● REQUIRED ACTION
Which lines hold the string "TlvRecord"? Copy each of them from the material below.

────────

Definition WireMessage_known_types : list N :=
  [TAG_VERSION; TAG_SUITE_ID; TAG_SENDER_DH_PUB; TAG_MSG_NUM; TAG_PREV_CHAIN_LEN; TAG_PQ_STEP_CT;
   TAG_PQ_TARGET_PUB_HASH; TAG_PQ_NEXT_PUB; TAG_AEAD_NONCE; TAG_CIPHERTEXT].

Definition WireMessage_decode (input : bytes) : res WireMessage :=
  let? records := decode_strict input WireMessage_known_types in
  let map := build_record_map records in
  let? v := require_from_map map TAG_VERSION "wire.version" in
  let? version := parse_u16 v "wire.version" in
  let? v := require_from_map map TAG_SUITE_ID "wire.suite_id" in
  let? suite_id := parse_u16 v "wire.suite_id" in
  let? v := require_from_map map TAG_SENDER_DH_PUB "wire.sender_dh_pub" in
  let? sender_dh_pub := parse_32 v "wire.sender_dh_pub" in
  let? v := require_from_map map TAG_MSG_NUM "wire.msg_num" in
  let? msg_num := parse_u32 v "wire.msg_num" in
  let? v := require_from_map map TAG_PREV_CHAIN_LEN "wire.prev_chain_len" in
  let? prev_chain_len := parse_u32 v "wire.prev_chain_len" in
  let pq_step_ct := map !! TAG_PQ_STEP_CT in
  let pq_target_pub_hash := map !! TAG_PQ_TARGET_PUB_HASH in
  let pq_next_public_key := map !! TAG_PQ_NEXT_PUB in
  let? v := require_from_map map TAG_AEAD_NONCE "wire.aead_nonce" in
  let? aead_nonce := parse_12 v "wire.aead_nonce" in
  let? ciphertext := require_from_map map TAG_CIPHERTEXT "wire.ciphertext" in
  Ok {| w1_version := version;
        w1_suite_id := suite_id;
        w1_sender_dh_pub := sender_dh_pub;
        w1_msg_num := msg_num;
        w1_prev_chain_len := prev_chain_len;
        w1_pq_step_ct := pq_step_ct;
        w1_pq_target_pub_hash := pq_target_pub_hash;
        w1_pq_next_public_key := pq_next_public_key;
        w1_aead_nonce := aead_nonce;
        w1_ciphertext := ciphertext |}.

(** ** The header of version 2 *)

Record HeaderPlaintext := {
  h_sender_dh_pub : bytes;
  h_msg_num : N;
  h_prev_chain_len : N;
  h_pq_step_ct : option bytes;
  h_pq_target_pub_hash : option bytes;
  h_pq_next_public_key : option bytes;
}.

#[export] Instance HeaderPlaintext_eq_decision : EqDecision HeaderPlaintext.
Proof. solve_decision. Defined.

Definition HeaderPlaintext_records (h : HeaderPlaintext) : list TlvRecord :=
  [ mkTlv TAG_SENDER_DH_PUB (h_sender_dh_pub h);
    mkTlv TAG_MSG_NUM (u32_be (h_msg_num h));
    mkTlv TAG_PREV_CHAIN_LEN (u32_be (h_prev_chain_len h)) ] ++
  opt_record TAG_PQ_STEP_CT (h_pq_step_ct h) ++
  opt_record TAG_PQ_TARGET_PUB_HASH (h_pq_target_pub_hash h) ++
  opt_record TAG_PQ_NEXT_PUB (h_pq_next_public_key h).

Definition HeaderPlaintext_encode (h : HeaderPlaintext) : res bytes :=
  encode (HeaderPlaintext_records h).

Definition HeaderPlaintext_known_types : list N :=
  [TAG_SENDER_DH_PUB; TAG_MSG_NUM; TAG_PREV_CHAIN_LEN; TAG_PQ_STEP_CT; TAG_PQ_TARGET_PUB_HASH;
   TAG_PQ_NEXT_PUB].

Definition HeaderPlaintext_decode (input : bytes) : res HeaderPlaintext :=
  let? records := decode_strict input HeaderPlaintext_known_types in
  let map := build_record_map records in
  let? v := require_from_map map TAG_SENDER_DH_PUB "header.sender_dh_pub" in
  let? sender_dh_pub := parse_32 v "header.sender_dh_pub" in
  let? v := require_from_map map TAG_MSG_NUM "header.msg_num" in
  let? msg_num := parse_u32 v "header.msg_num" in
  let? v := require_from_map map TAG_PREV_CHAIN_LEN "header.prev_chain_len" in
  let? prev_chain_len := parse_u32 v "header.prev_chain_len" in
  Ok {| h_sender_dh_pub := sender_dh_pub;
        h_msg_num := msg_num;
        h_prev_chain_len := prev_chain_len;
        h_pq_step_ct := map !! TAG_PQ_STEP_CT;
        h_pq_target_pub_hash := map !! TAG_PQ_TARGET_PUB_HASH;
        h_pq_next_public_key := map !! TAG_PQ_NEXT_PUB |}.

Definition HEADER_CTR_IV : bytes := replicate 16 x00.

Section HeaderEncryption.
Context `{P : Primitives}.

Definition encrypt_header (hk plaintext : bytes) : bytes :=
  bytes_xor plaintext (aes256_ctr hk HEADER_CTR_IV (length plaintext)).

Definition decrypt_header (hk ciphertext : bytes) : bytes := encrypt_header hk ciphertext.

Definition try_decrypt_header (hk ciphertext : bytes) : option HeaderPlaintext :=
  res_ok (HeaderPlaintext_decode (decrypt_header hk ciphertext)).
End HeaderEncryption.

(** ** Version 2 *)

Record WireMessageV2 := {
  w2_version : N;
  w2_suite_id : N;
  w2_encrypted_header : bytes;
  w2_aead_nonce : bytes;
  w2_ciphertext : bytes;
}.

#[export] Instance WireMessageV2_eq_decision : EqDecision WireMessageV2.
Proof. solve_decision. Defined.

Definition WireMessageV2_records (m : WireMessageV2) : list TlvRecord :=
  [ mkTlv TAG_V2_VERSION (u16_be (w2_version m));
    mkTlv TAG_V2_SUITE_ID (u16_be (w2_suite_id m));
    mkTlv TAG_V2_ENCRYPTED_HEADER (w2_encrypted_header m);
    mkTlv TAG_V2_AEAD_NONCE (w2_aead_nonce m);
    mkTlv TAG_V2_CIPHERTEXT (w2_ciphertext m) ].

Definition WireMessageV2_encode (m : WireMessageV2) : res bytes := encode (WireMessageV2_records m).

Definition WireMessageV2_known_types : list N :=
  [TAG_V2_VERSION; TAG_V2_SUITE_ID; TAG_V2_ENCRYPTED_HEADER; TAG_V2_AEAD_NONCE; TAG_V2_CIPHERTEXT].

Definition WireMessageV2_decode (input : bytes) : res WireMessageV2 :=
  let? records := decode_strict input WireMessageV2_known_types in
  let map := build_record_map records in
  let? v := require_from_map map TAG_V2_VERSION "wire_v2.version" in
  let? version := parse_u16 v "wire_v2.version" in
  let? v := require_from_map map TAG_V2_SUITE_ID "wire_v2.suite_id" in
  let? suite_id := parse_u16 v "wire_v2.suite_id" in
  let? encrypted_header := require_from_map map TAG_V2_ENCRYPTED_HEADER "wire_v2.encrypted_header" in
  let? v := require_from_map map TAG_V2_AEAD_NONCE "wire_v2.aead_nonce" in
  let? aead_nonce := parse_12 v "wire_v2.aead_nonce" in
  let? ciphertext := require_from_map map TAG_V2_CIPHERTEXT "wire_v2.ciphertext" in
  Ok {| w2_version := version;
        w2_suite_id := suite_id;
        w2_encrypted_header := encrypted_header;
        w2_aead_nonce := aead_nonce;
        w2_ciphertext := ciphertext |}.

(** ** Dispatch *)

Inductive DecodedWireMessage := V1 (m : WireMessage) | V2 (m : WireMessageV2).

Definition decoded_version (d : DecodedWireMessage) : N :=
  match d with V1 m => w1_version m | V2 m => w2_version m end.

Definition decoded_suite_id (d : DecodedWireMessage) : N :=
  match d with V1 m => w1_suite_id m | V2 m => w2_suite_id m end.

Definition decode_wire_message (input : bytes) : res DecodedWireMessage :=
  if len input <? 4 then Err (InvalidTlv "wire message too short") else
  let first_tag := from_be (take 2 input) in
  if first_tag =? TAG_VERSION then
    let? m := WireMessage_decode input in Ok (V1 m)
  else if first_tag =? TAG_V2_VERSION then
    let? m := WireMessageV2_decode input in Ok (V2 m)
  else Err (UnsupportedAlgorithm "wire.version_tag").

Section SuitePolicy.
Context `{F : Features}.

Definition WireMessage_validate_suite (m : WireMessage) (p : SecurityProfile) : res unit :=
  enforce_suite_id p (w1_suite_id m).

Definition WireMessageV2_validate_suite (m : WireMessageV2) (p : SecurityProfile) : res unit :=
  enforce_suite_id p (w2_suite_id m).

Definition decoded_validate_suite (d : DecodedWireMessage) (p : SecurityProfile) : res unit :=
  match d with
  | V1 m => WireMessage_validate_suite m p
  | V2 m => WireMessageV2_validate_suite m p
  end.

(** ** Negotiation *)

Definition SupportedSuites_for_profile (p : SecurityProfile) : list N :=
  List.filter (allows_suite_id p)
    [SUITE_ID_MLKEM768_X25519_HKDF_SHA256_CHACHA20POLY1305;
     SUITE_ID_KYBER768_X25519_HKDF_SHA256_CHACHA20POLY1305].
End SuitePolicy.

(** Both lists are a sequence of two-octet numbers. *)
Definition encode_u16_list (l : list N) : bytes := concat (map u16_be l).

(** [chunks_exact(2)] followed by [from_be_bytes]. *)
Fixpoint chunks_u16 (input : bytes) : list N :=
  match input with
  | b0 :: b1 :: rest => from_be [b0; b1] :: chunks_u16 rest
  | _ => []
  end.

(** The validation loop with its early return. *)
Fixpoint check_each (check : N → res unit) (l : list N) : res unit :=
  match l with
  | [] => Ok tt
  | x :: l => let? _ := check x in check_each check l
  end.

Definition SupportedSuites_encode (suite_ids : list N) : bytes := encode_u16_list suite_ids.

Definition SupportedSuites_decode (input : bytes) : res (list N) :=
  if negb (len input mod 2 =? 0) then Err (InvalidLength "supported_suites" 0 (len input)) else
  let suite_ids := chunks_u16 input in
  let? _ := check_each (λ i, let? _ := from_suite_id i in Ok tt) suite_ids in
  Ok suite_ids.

────────

● REPLY TO THE TASK
Definition HeaderPlaintext_records (h : HeaderPlaintext) : list TlvRecord :=
Definition WireMessageV2_records (m : WireMessageV2) : list TlvRecord :=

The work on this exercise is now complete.